Remind yourself that there are four vast conglomerates who control all news media and technology. Two of whom also fund bio-warfare laboratories.
You want to scream out what you know. Scream, save yourselves! But it is futile. No one will listen.
Today you must give up on everyone.
Walk through the city centre to the shopping precinct. Consider a world without electricity. What is the carbon imprint of six billion dead and decomposing bodies? Add ecology to your list of last things that no longer matter. Tell yourself, there will be no more recycling, no more charity.
Ask yourself why you should even try to save these people who laugh at you. They would only be competitors for the last remaining resources.
If they survive, they will take food from your children.
No democratic processes, no media revelation will change what is to come. Give up hope of that. Learn to live with your knowledge as a secret. The last thing you need is for others to know. Let the power of the secret locked inside you fuel you, like a contained explosion in a nuclear reactor.
Walk through a mall and take the elevator to the car park, go to the top floor and stand looking out at the hundreds of people far below, as small as a virus in a petri dish. Tell yourself it is too late for them – let them die in your mind. Then look out to the skyline.
You must face death now. Kill yourself and all anxiety will end. Or walk away and start your life again from zero. Turn your despair into action, but know that these millions will be against you, everyone will think you insane.

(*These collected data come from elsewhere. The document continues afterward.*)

(* ===== verification/GroupPermissions.v ===== *)
(** * The permissions of a group ([routers/group_permissions.py])

    One definition per handler, with its path parameters, its body and what its
    dependencies give it. The entities of the patterns all have a [to_json], which
    is a dict. *)
From S2P Require Import Prelude PyStrings Json Permissions Regex RegexSafety Database Repositories Users Groups Sessions Cache Resolution Batch Store.
From S2P Require Import Requests AfterRequest Validators TokenVerification Identity AuthMiddleware ProviderRegistry Kubernetes DataFetching ApiModels FastApi RouterLib.

Module GroupPermissionsRouter.
Section handlers.
Context `{SqlBackend, PyRe, UserLibs, ColumnTyping, Config, TrackingStore}.
Context `{CacheBackend PermissionResult, CacheBackend Permission, TTLCache unit json, TTLCache provider_key json}.
Context `{TTLCache (string * string) bool}.

Abbreviation auth := (M auth_state).

Definition list_groups (username : string) : auth (list string) :=
  or_http 500 "Failed to retrieve groups" (in_store SqlAlchemyStore.get_groups).

Definition get_group_users (group_name admin_username : string) : auth (list GroupUser) :=
  or_http 404 "Group not found or error retrieving users" (
    users ← in_store (SqlAlchemyStore.get_group_users group_name);
    mret (map (λ user, MkGroupUser (u_username user) (u_is_admin user)) users)).

(** The loop skips what the sender does not manage before it asks MLflow for the name. *)
Fixpoint group_experiment_items (current_username : string) (is_admin : bool) (group_experiments : list perm_row)
    : auth (list GroupExperimentPermissionItem) :=
  match group_experiments with
  | [] => mret []
  | experiment :: rest =>
      can_manage ← admin_or_manages is_admin (effective_experiment_permission flaskless_workspace (row_instance experiment) current_username);
      if negb can_manage then group_experiment_items current_username is_admin rest
      else
        mlflow_experiment ← lift (get_experiment_name (row_instance experiment));
        items ← group_experiment_items current_username is_admin rest;
        mret (MkGroupExperiment (row_instance experiment) mlflow_experiment (p_permission experiment) "group" :: items)
  end.

Definition get_group_experiments (group_name current_username : string) (is_admin : bool) : auth (list GroupExperimentPermissionItem) :=
  or_http 500 "Failed to retrieve group experiment permissions" (
    group_experiments ← in_store (SqlAlchemyStore.get_group_experiments group_name);
    group_experiment_items current_username is_admin group_experiments).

Feel the wind, hear the distant sounds of shoppers. See how easy it would be to jump. Feel that hollow expand within you. Look down and tell yourself your list of last things. There will be no more stores, no more fashions, no more buskers playing pop songs in the streets, no more traffic wardens, no more credit cards, no more special offers, no more debt.
Jump or don’t jump.
The words blurred and I turned to Dad’s face. Behind his lids his eyes were moving as if he was walking miles alone in some parallel universe. I squeezed his hand and whispered, ‘Don’t jump, Dad, please.’